_Exercise directions:_ Check each line of the entries below for the string "emax"; copy every line where it appears.

[Saved data entries]
(** A finite value with more digits than [T] holds, whose rounding stays in
    the normal range of [T]. *)
Definition narrows_normally (T : floating_point) (v : spec_float) : bool :=
  match v with
  | S754_finite _ m e =>
      let n := (Zpos (digits2_pos m) - prec T)%Z in
      (0 <? n)%Z && (emin (prec T) (emax T) <=? e + n)%Z
      && (e + n + 1 <=? emax T - prec T)%Z
  | _ => false
  end.

(** 0.1 as an x87 [long double]: [0xCCCCCCCCCCCCCCCD * 2^-67]. *)
Definition one_tenth_long_double : spec_float :=
  S754_finite false 14757395258967641293 (-67).

(** * Properties *)

(** ** Constants *)

Lemma degrees_to_radians_factor_float :
  degrees_to_radians_factor float = S754_finite false 9370165 (-29).
Proof. vm_compute. reflexivity. Qed.

Lemma degrees_to_radians_factor_double :
  degrees_to_radians_factor double = S754_finite false 5030569068109113 (-58).
Proof. vm_compute. reflexivity. Qed.

Lemma radians_to_degrees_factor_float :
  radians_to_degrees_factor float = S754_finite false 15019744 (-18).
Proof. vm_compute. reflexivity. Qed.

Lemma radians_to_degrees_factor_double :
  radians_to_degrees_factor double = S754_finite false 8063664102031864 (-47).
Proof. vm_compute. reflexivity. Qed.

(** The constants are valid numbers of their format. *)
Lemma constants_valid (T : floating_point) :
  valid_binary (prec T) (emax T) (pi_v T) = true
  /\ valid_binary (prec T) (emax T) (of_int T 180) = true
  /\ valid_binary (prec T) (emax T) (degrees_to_radians_factor T) = true
  /\ valid_binary (prec T) (emax T) (radians_to_degrees_factor T) = true.
Proof. destruct T; vm_compute; auto. Qed.

(** ** Overload resolution *)

Lemma floating_point_eqb_refl (T : floating_point) : floating_point_eqb T T = true.
Proof. destruct T; reflexivity. Qed.

Lemma floating_point_eqb_eq (T U : floating_point) :
  floating_point_eqb T U = true <-> T = U.
Proof. destruct T, U; simpl; split; congruence. Qed.

Lemma resolve_own_type (T : floating_point) (Tag : unit_tag) :
  resolve (Some (Angle T Tag)) (Angle T Tag) = Selected identity_cast.
Proof. destruct T, Tag; reflexivity. Qed.

Lemma resolve_deduced (T : floating_point) (Tag : unit_tag) :
  resolve None (Angle T Tag) =
  Selected (match Tag with
            | degrees_tag => degrees_to_radians
            | radians_tag => radians_to_degrees
            end).
Proof. destruct T, Tag; reflexivity. Qed.

Lemma resolve_other_tag (T : floating_point) (Tag Tag' : unit_tag) :
  Tag <> Tag' ->
  resolve (Some (Angle T Tag')) (Angle T Tag) = Selected catch_all.
Proof. destruct T, Tag, Tag'; intros H; try reflexivity; congruence. Qed.

(** The candidates of [angle_cast<radians<T>>(d)] for a [degrees<T>] value
    [d].  The formula templates receive [radians<T>] as their parameter [T]
    and have no specialization; the identity template expects a
    [radians<T>] argument; the catch-all is the one viable candidate. *)
Lemma candidates_to_radians_of_degrees (T : floating_point) :
  List.map (fun o => viable o (Some (Angle T radians_tag)) (Angle T degrees_tag))
    overloads
  = (true :: false :: false :: false :: nil)%list.
Proof. destruct T; reflexivity. Qed.

(** The candidates of [angle_cast(d)]: the identity and the
    degrees-to-radians formula, the latter more specialized. *)
Lemma candidates_deduced_of_degrees (T : floating_point) :
  List.map (fun o => viable o None (Angle T degrees_tag)) overloads
  = (false :: true :: true :: false :: nil)%list.
Proof. destruct T; reflexivity. Qed.

Lemma resolve_other_precision (T U : floating_point) (Tag Tag' : unit_tag) :
  T <> U ->
  resolve (Some (Angle U Tag')) (Angle T Tag) = NoViableFunction.
Proof. destruct T, U, Tag, Tag'; intros H; try reflexivity; congruence. Qed.

(** ** C1 *)

(** C1: for every payload [x] of precision [T], the degrees-to-radians
    conversion returns a radians value with payload [x * (pi_v<T> / T(180))]
    and the radians-to-degrees conversion returns a degrees value with
    payload [x * (T(180) / pi_v<T>)], the factors being computed in [T];
    the call [angle_cast(u)] reaches these two conversions. *)
Theorem angle_cast_formulas (T : floating_point) (x : spec_float) :
  let d : degrees T := mk_angle_unit x in
  let r : radians T := mk_angle_unit x in
  value (angle_cast_degrees_to_radians d)
    = fmul T x (fdiv T (pi_v T) (of_int T 180))
  /\ value (angle_cast_radians_to_degrees r)
    = fmul T x (fdiv T (of_int T 180) (pi_v T))
  /\ call_angle_cast None d
    = Returns (Tagged (mk_angle_unit (fmul T x (degrees_to_radians_factor T)) : radians T))
  /\ call_angle_cast None r
    = Returns (Tagged (mk_angle_unit (fmul T x (radians_to_degrees_factor T)) : degrees T)).
Proof.
  intros d r. split; [reflexivity|]. split; [reflexivity|].
  unfold call_angle_cast. rewrite !resolve_deduced. split; reflexivity.
Qed.

(** ** C4 *)

(** C4: for every tagged value [u] (any tag, any precision, any payload,
    NaN and the infinities included), [angle_cast<angle_unit<T, Tag>>(u)]
    selects the identity overload and returns [u] itself, so the payload is
    unchanged; neither conversion formula is a candidate of that call. *)
Theorem angle_cast_own_type (T : floating_point) (Tag : unit_tag) (u : angle_unit T Tag) :
  resolve (Some (Angle T Tag)) (Angle T Tag) = Selected identity_cast
  /\ viable degrees_to_radians (Some (Angle T Tag)) (Angle T Tag) = false
  /\ viable radians_to_degrees (Some (Angle T Tag)) (Angle T Tag) = false
  /\ call_angle_cast (Some (Angle T Tag)) u = Returns (Tagged u)
  /\ value (angle_cast_identity u) = value u.
Proof.
  split; [apply resolve_own_type|].
  split; [reflexivity|]. split; [reflexivity|]. split; [|reflexivity].
  unfold call_angle_cast. rewrite resolve_own_type. reflexivity.
Qed.

(** ** C6 *)

Lemma SFmul_comm (p e : Z) (x y : spec_float) : SFmul p e x y = SFmul p e y x.
Proof.
  destruct x as [sx|sx| |sx mx ex], y as [sy|sy| |sy my ey]; simpl;
    try rewrite (xorb_comm sx sy); try reflexivity.
  now rewrite Pos.mul_comm, Z.add_comm.
Qed.

(** C6: for two values [a], [b] of one tagged type and a scalar [k],
    [a + b], [a - b], [a * k], [k * a] and [a / k] are values of the same
    tagged type whose payloads are [a.value() + b.value()],
    [a.value() - b.value()], [a.value() * k] (both operand orders) and
    [a.value() / k]; the tag is arbitrary, so this holds for degrees and for
    radians. *)
Theorem arithmetic_payloads (T : floating_point) (Tag : unit_tag)
    (a b : angle_unit T Tag) (k : spec_float) :
  value (add a b) = fadd T (value a) (value b)
  /\ value (sub a b) = fsub T (value a) (value b)
  /\ value (mul a k) = fmul T (value a) k
  /\ value (mul_left k a) = fmul T (value a) k
  /\ value (div a k) = fdiv T (value a) k.
Proof.
  repeat (split; [reflexivity|]); split; [|reflexivity].
  unfold mul_left, value, fmul; simpl. apply SFmul_comm.
Qed.

(** ** C7 *)

Lemma cmp_nan (T : floating_point) (Tag : unit_tag) (a b : angle_unit T Tag) :
  value a = S754_nan \/ value b = S754_nan ->
  cmp a b = None /\ lt a b = false /\ gt a b = false
  /\ le a b = false /\ ge a b = false.
Proof.
  unfold lt, gt, le, ge, cmp, spaceship, value.
  intros [H|H]; rewrite H; [|destruct (val_ a)]; repeat split.
Qed.

(** C7: for two values of one tagged type, [a <=> b] is the comparison of
    the payloads, and [a < b] is true exactly when [a.value() < b.value()]
    is, also when a payload is NaN (the comparison is then unordered and
    [<] is false on both sides). *)
Theorem ordering_by_payload (T : floating_point) (Tag : unit_tag)
    (a b : angle_unit T Tag) :
  cmp a b = spaceship (value a) (value b)
  /\ lt a b = flt (value a) (value b)
  /\ (lt a b = true <-> flt (value a) (value b) = true).
Proof.
  assert (H : lt a b = flt (value a) (value b)) by reflexivity.
  split; [reflexivity|]. split; [exact H|]. now rewrite H.
Qed.

(** ** C10 *)

Section CompoundProperties.
Context {T : floating_point} {Tag : unit_tag}.
Implicit Types s : gmap loc (angle_unit T Tag).

Lemma update_spec (f : spec_float -> spec_float) (this : loc) s (a : angle_unit T Tag) :
  s !! this = Some a ->
  exists s', update f this s = Some (this, s')
    /\ s' !! this = Some (mk_angle_unit (f (value a)))
    /\ forall l : loc, l <> this -> s' !! l = s !! l.
Proof.
  intros H. unfold update. rewrite H. eexists. split; [reflexivity|]. split.
  - apply lookup_insert_eq.
  - intros l Hl. apply lookup_insert_ne. congruence.
Qed.
End CompoundProperties.

(** C10: when the receiver, the object at location [this], holds [a], each
    of [+=], [-=], [*=], [/=] returns the location [this] itself, leaves in
    it the result of the binary operator on [a] and the argument, and leaves
    every other object of the store unchanged. *)
Theorem compound_agrees_with_binary (T : floating_point) (Tag : unit_tag)
    (s : gmap loc (angle_unit T Tag)) (this : loc)
    (a b : angle_unit T Tag) (k : spec_float) :
  s !! this = Some a ->
  (exists s', add_assign this b s = Some (this, s')
     /\ s' !! this = Some (add a b)
     /\ forall l : loc, l <> this -> s' !! l = s !! l)
  /\ (exists s', sub_assign this b s = Some (this, s')
     /\ s' !! this = Some (sub a b)
     /\ forall l : loc, l <> this -> s' !! l = s !! l)
  /\ (exists s', mul_assign this k s = Some (this, s')
     /\ s' !! this = Some (mul a k)
     /\ forall l : loc, l <> this -> s' !! l = s !! l)
  /\ (exists s', div_assign this k s = Some (this, s')
     /\ s' !! this = Some (div a k)
     /\ forall l : loc, l <> this -> s' !! l = s !! l).
Proof.
  intros H. unfold add_assign, sub_assign, mul_assign, div_assign.
  repeat split.
  - apply (update_spec (fun v => fadd T v (val_ b)) this s a H).
  - apply (update_spec (fun v => fsub T v (val_ b)) this s a H).
  - apply (update_spec (fun v => fmul T v k) this s a H).
  - apply (update_spec (fun v => fdiv T v k) this s a H).
Qed.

_Exercise output:_
      (0 <? n)%Z && (emin (prec T) (emax T) <=? e + n)%Z
      && (e + n + 1 <=? emax T - prec T)%Z
  valid_binary (prec T) (emax T) (pi_v T) = true
  /\ valid_binary (prec T) (emax T) (of_int T 180) = true
  /\ valid_binary (prec T) (emax T) (degrees_to_radians_factor T) = true
  /\ valid_binary (prec T) (emax T) (radians_to_degrees_factor T) = true.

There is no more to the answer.